→ **The task**: Of all the lines in the entries below, give again exactly those starting at the line containing "destruct (getSockaddr proto" and ending at the line containing "chosen a port z proto (Err RInterface)", both ends included, and no others.

→ **Stored data**:
_____

(** How a call ends: with the socket, ready, as the only new descriptor; or with an
    error and nothing left; or the file still owns a number that is free again; or the
    socket is left open. *)
Inductive listened (proto addr : string) (p : process) : result rp_err Z → process → Prop :=
| listened_ok l sa family a :
    getSockaddr proto addr = Ok (sa, family) → ps_fds p !! l = None →
    listened proto addr p (Ok l) (Process (<[l := ready sa family]> (ps_fds p)) a (ps_files p))
| listened_nothing e a :
    listened proto addr p (Err e) (Process (ps_fds p) a (ps_files p))
| listened_owned e a fd :
    ps_fds p !! fd = None →
    listened proto addr p (Err e) (Process (ps_fds p) a (fd :: ps_files p))
| listened_leak e a l s :
    ps_fds p !! l = None →
    listened proto addr p (Err e) (Process (<[l := s]> (ps_fds p)) a (ps_files p)).

Lemma FilePacketConn_insert fd s t a fs :
  (∃ l a', t !! l = None ∧ l ≠ fd ∧
     FilePacketConn fd (Process (<[fd := s]> t) a fs) = Ret (Ok l, Process (<[l := s]> (<[fd := s]> t)) a' fs)) ∨
  (∃ e a', FilePacketConn fd (Process (<[fd := s]> t) a fs) = Ret (Err e, Process (<[fd := s]> t) a' fs)).
Proof.
  unfold FilePacketConn. erewrite bind_Ret by reflexivity. mpure. simpl. rewrite lookup_insert_eq.
  destruct (Hnewfd (<[fd := s]> t)) as [Hl _]. set (l := newfd _) in *.
  destruct (decide (hd 0 a = 0)); [left|right; eauto].
  apply lookup_insert_None in Hl as [Hl Hne]. exists l. eauto.
Qed.

Lemma file_Close_cases fd p :
  ∃ r a, file_Close fd p = Ret (r, Process (delete fd (ps_fds p)) a (forget fd (ps_files p))).
Proof. eexists _, _. reflexivity. Qed.

Lemma createPacketConn_cases proto addr sa family p a :
  getSockaddr proto addr = Ok (sa, family) →
  ∃ r p', createPacketConn (newfd (ps_fds p)) sa
            (Process (<[newfd (ps_fds p) := Sock family [] None]> (ps_fds p)) a (ps_files p)) = Ret (r, p') ∧
          listened proto addr p r p'.
Proof.
  intros Hsa. destruct (Hnewfd (ps_fds p)) as [Hfree _].
  set (fd := newfd (ps_fds p)) in *. destruct p as [t a0 fs]; cbn [ps_fds ps_files] in *.
  unfold createPacketConn.
  destruct (setPacketConnSockOpt_cases fd family sa t a fs) as [[a' H]|(e & a' & s & H)]; mrun H; clear H; cbn beta iota.
  2:{ unfold rp_Close. mpure. unfold set_fds; simpl. rewrite delete_insert_id by done.
      do 2 eexists. split; [done|]. apply (listened_nothing _ _ (Process t a0 fs)). }
  unfold NewFile. erewrite bind_Ret by reflexivity. unfold set_files; simpl.
  destruct (FilePacketConn_insert fd (ready sa family) t a' (fd :: fs)) as [(l & a1 & Hl & Hne & H)|(e & a1 & H)];
    mrun H; clear H; cbn beta iota.
  2:{ unfold rp_Close. mpure. unfold set_fds; simpl. rewrite delete_insert_id by done.
      do 2 eexists. split; [done|]. by apply (listened_owned _ _ (Process t a0 fs)). }
  edestruct file_Close_cases as (r & a2 & H); mrun H; clear H; simpl.
  rewrite decide_True, delete_insert_ne, delete_insert_id by done.
  destruct r as [[]|e].
  - do 2 eexists. split; [done|]. by apply (listened_ok _ _ (Process t a0 fs)).
  - unfold rp_Close. mpure. unfold set_fds; simpl. rewrite delete_insert_ne, (delete_id t) by done.
    do 2 eexists. split; [done|]. by apply (listened_leak _ _ (Process t a0 fs)).
Qed.

(** A call returns, with a socket that has the three options and is bound to the
    address that was chosen, the only new descriptor; or with an error, and then it
    leaves nothing, a file that owns a number it has closed, or the socket itself. *)
Theorem listen_packet_outcomes proto addr p :
  ps_fds p !! (-1) = None →
  ∃ r p', rp_ListenPacket proto addr p = Ret (r, p') ∧ listened proto addr p r p'.
Proof.
  intros Hneg. unfold rp_ListenPacket, NewReusablePortPacketConn.
  destruct (getSockaddr proto addr) as [[sa family]|e] eqn:Hsa.
  2:{ do 2 eexists. split; [done|]. destruct p. apply (listened_nothing _ _ (Process _ _ _)). }
  unfold rp_Socket. rewrite bind_assoc_run. mpure. destruct (decide _) as [E|E].
  - rewrite bind_assoc_run. mpure. rewrite bind_assoc_run. mpure. mpure.
    by apply (createPacketConn_cases proto addr sa family p (tl (ps_answers p))).
  - mpure. unfold rp_Close. mpure. unfold set_fds; simpl. rewrite delete_id by done.
    do 2 eexists. split; [done|]. apply listened_nothing.
Qed.

(** ** Which address is bound *)

(** The socket address that a resolved address gets, by the form of its IP. *)
Inductive chosen (a : ip) (port : Z) (z : zone) (proto : string) : result rp_err (Sockaddr * Z) → Prop :=
| chosen_ip4 b : To4 a = Some b → chosen a port z proto (Ok (SockaddrInet4 port b, AF_INET))
| chosen_ip6 : To4 a = None → To16 a = Some a → z = [] →
    chosen a port z proto (Ok (SockaddrInet6 port 0 a, AF_INET6))
| chosen_zone i : To4 a = None → To16 a = Some a → z ≠ [] → InterfaceByName z = Some i →
    chosen a port z proto (Ok (SockaddrInet6 port (u32 i) a, AF_INET6))
| chosen_no_zone : To4 a = None → To16 a = Some a → z ≠ [] → InterfaceByName z = None →
    chosen a port z proto (Err RInterface)
| chosen_any4 : a = [] → proto ≠ "udp6"%string → chosen a port z proto (Ok (SockaddrInet4 port (replicate 4 0), AF_INET))
| chosen_any6 : a = [] → proto = "udp6"%string → z = [] →
    chosen a port z proto (Ok (SockaddrInet6 port 0 (replicate 16 0), AF_INET6)).

Lemma copy_array_exact n a : zlen a = n → copy_array n a = a.
Proof. intros <-. unfold copy_array. rewrite ztake_ge, Z.sub_diag by lia. apply app_nil_r. Qed.

Lemma ip_cases (a : ip) :
  a = [] ∨ zlen a = 4 ∨ zlen a = 16 →
  (To4 a = None ∧ To16 a = None ∧ a = []) ∨
  (To4 a = Some (if decide (zlen a = 16) then zsub 12 16 a else a) ∧
   zlen (if decide (zlen a = 16) then zsub 12 16 a else a) = 4) ∨
  (To4 a = None ∧ To16 a = Some a ∧ zlen a = 16).
Proof.
  unfold To4, To16, zlen. intros [->|[Ha|Ha]]; [left; done|right; left|right].
  - rewrite !decide_True by lia. rewrite decide_False by lia. done.
  - rewrite (decide_False (P := length a = 4%nat)), (decide_True (P := Z.of_nat (length a) = 16)) by lia.
    destruct (decide (length a = 16%nat ∧ take 12 a = v4InV6Prefix)) as [[_ Hp]|Hn]; [left|right].
    + assert (zsub 12 16 a = drop 12 a) as ->.
      { unfold zsub, ztake, zdrop. apply take_ge. rewrite length_drop. lia. }
      rewrite length_drop. split; [done|lia].
    + rewrite (decide_False (P := length a = 4%nat)), decide_True by lia. done.
Qed.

_____

→ **Completed task**:
  destruct (getSockaddr proto addr) as [[sa family]|e] eqn:Hsa.
  2:{ do 2 eexists. split; [done|]. destruct p. apply (listened_nothing _ _ (Process _ _ _)). }
  unfold rp_Socket. rewrite bind_assoc_run. mpure. destruct (decide _) as [E|E].
  - rewrite bind_assoc_run. mpure. rewrite bind_assoc_run. mpure. mpure.
    by apply (createPacketConn_cases proto addr sa family p (tl (ps_answers p))).
  - mpure. unfold rp_Close. mpure. unfold set_fds; simpl. rewrite delete_id by done.
    do 2 eexists. split; [done|]. apply listened_nothing.
Qed.

(** ** Which address is bound *)

(** The socket address that a resolved address gets, by the form of its IP. *)
Inductive chosen (a : ip) (port : Z) (z : zone) (proto : string) : result rp_err (Sockaddr * Z) → Prop :=
| chosen_ip4 b : To4 a = Some b → chosen a port z proto (Ok (SockaddrInet4 port b, AF_INET))
| chosen_ip6 : To4 a = None → To16 a = Some a → z = [] →
    chosen a port z proto (Ok (SockaddrInet6 port 0 a, AF_INET6))
| chosen_zone i : To4 a = None → To16 a = Some a → z ≠ [] → InterfaceByName z = Some i →
    chosen a port z proto (Ok (SockaddrInet6 port (u32 i) a, AF_INET6))
| chosen_no_zone : To4 a = None → To16 a = Some a → z ≠ [] → InterfaceByName z = None →
    chosen a port z proto (Err RInterface)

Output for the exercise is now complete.